Tools for video game logic representation and analysis, particularly routing and beatability checks for speedruns and randomizers.
Most video game speedruns are optimization problems of the form, "what's the fastest route to accomplish this list of tasks under these constraints?", otherwise known as the Traveling Salesman Adventurer Problem. While TSP is generally considered intractable in the general case, any given video game is a specific case with a finite number of traversable nodes, and any% speedruns search for ways to skip past as many nodes as possible.
Randomizers produce repeatable challenges from a given video game where the items/tasks needed are found at random throughout the game world, and the difficulty of the challenge can usually be adjusted by adding or removing randomization from various elements. Routing is also a TSP problem, but one that has to be adjusted by speedrunners "on the fly" as items are discovered from the randomized locations and enable new access to other locations.
Randomizers generally enforce that every randomly generated arrangement ("seed") is completable with a certain set of accepted skills. To accomplish this, authors describe the game "Logic" as an access graph, a directed graph used to determine what targets a player has repeatable access to, given an item collection and a root node. A graph search algorithm can be applied to prove that the seed is completable. This kind of graph might look more like a tree: the route a player might have to take between one item and the next isn't important to know; we only need a path from Root to the new location to guarantee that it can be done. Additionally, certain changeable details like cash on hand or time of day aren't taken into account unless the simulated player is guaranteed to be able to set those conditions from any point.
To find an actual game route, however, we need some more details in the graph. Chiefly, we have to track the player's state as they traverse through the graph, including changeable details like position. To additionally predict a fastest route, we will also need time measurements for moving between nodes (whether manually defined in the graph or generated by combining a movement speed and a distance), obtaining items, etc, and potentially we'll have to define multiple edges between nodes when players have a choice. We'll call this kind of graph a traversal graph.
This repository defines a simple format for defining traversal graphs, which must be used to use the analysis tools (even the access-specific tools).
This project aims to eventually accomplish the following:
- Solve speedruns: Produce a static route from a traversable graph with known item assignments. ✔️
- Solve fully-known randomizer seeds: Import or accept a modified item assignment, then solve it.
- Easily record timings: Add a convenient method of adding/editing edge traversal timings.
- Route randomizer runs: Choose the next area to explore, given an incomplete traversal of the graph.
- Analyze the logic: Use additional details of the graph/item placement rules to predict where useful items are likely to be.
- Exact measurement of distances, especially of nearby Locations in a particular node.
- Micro-optimizations, such as which order to check Locations at a particular node.
For full details of how to make a game graph, see games/README.md.
The player's state at a given point has two major components: items, which are usually powerups but really can be any permanent item or accomplishment; and context, which contains everything that could be reversed or changed later.
The main graph components are: Spots which are the graph nodes, Locations which contain items or permanent event markers and can be accessed at most one time, Exits which connect Spots together, and Actions which may modify player state in repeatable ways.
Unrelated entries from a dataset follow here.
(** [DRC_LE_SET] on the request of an item. *)
Definition DRC_LE_SET (inst md sid : Z) (r : drc_req_info) : drc_req_info := set_inst_sid sid (set_req_mode md (set_inst_id inst r)).

(** [drc_set_le_msg]: [item] is the one the next entry is copied from. *)
Fixpoint set_le_loop (n : nat) (off : Z) (item : drc_lock_item) (first : Z) (p : drc_res_pool drc_lock_item) (c : gmap Z cell) :
    outcome (gmap Z cell) :=
  match n with
  | O => Ok c
  | S n' =>
      let r := li_req item in
      let c := <[off := CLe (mk_le (inst_id r) (req_mode r) (inst_sid r))]> c in
      match n' with
      | O => Ok c
      | S _ => a ← load p first; set_le_loop n' (off + sizeof_le_msg) a (li_next a) p c
      end
  end.
Definition drc_set_le_msg (off le_num : Z) (converting : drc_req_info) (q : drc_list) (p : drc_res_pool drc_lock_item) (c : gmap Z cell) :
    outcome (gmap Z cell) :=
  set_le_loop (Z.to_nat le_num) off (mk_litem 0 converting) (lst_first q) p c.

(** [drc_get_le_msg]. *)
Fixpoint drc_get_le_msg (n : nat) (off : Z) (c : gmap Z cell) (p : drc_res_pool drc_lock_item) (q : drc_list) :
    outcome (drc_res_pool drc_lock_item * drc_list) :=
  match n with
  | O => Ok (p, q)
  | S n' =>
      m ← rd_cell sel_le c off;
      '(i, p) ← drc_res_pool_alloc_item p;
      if i =? OG_INVALID_ID32 then Ok (p, q)
      else
        a ← load p i;
        p ← store p i (mk_litem OG_INVALID_ID32 (DRC_LE_SET (lm_inst m) (lm_mode m) (lm_sid m) (li_req a)));
        '(p, q) ← (if lst_count q =? 0 then Ok (p, mk_list i i (u32 (lst_count q + 1)))
                   else p ← store_next p (lst_last q) i; Ok (p, mk_list (lst_first q) i (u32 (lst_count q + 1))));
        drc_get_le_msg n' (off + sizeof_le_msg) c p q
  end.

(** ** What differs between pages and locks *)
Class MgrtRes (B : Type -> Type) (K M : Type) `{QueuedRes B K} := {
  mg_type : Z;
  mg_size : Z;
  mg_max : Z;
  mg_converting : forall {Q}, B Q -> drc_req_info;
  (** The members that are sent. *)
  mg_pack : forall {Q}, Z -> B Q -> M;
  mg_cell : M -> cell;
  mg_sel : cell -> option M;
  mg_key : M -> K;
  (** The entries a receiver skips after the structure. *)
  mg_skip : M -> Z;
  (** The test of a resource that is already there. *)
  mg_same : forall {Q}, B Q -> M -> bool;
  (** The members set in a new resource, from a structure at an offset. *)
  mg_init : gmap Z cell -> Z -> M -> drc_res_pool drc_lock_item -> B drc_list -> outcome (drc_res_pool drc_lock_item * B drc_list);
  mg_sel_cell : forall m, mg_sel (mg_cell m) = Some m;
  mg_key_pack : forall Q n (b : B Q), mg_key (mg_pack n b) = qr_key b;
}.

(** [drc_init_buf_res]. *)
Definition buf_of_msg {Q} (m : drc_buf_res_msg) (conv : drc_req_info) (q : Q) : buf_res Q :=
  mk_buf (bm_owner m) (bm_latest_edp m) DRC_RES_INVALID_ACTION (bm_latest_edp_lsn m) (bm_mode m) (bm_page_id m) conv q true
    (bm_edp_map m) (bm_lsn m) (bm_copies m).
Definition drc_init_buf_res (c : gmap Z cell) (off : Z) (m : drc_buf_res_msg) (p : drc_res_pool drc_lock_item) (b : buf_res drc_list) :
    outcome (drc_res_pool drc_lock_item * buf_res drc_list) :=
  if bm_le_num m =? 0 then
    Ok (p, buf_of_msg m (DRC_LE_SET OG_INVALID_ID8 DRC_LOCK_NULL OG_INVALID_ID16 (converting b)) DRC_LIST_INIT)
  else
    le ← rd_cell sel_le c (off + sizeof_buf_res_msg);
    let conv := DRC_LE_SET (lm_inst le) (lm_mode le) (lm_sid le) (converting b) in
    '(p, q) ← (if 1 <? bm_le_num m
               then drc_get_le_msg (Z.to_nat (bm_le_num m - 1)) (off + sizeof_buf_res_msg + sizeof_le_msg) c p (convert_q b)
               else Ok (p, convert_q b));
    Ok (p, buf_of_msg m conv q).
Exits that contain Locations are called Hybrids; these are used for situations where the player is given an item when moving between Spots. Additionally, there are global Actions that can be performed from many places, and global Warps which move the player to particular fixed or contextual positions.
Spots are grouped together into Areas that connect all Spots together based on a per-Area coordinate system; Exits don't need to be defined between these Spots. The actual time taken to move between Spots in an Area is calculated based on global movement definitions, as applied to the distance between the Spots. This greatly reduces the number of measurements that would have to be taken.
Areas are further grouped into Regions, which have no default special behavior tying Areas together.
The top-level game definition also includes:
- rules, which describe the rulesets available, particularly the victory conditions (a search will choose one of each)
- settings, which can modify traversals by allowing new tricks or options, and their defaults or ranges
- initial context values
- default times for different kinds of Locations
- helper definitions for the logic rules used throughout
- context modifier rules for item collection
In games/sample we've defined a small version of Ocarina of Time, based on the access graph logic from https://github.com/TestRunnerSRL/OoT-Randomizer. It is not meant to be an accurate representation; several liberties have been taken to ensure the sample graph covers most of the above concepts.
Python 3.12, Rust, Cargo. Optional: Java (for rebuilding the grammar).
Run pip install requirements.txt
to install necessary python libraries, including ANTLR4's Python3 runtime, which will also install ANTLR4 for you.
To rebuild the grammar, run python grammar/build.py --recompile
.
To generate the Rust code specific to a game, place its Game.yaml
and Region yaml
files in a folder games/GameName
and run python Compiler.py GameName
. Then, from games/GameName
, you can run the generated program via cargo run
or cargo run -r
, optionally providing a yaml-style settings file.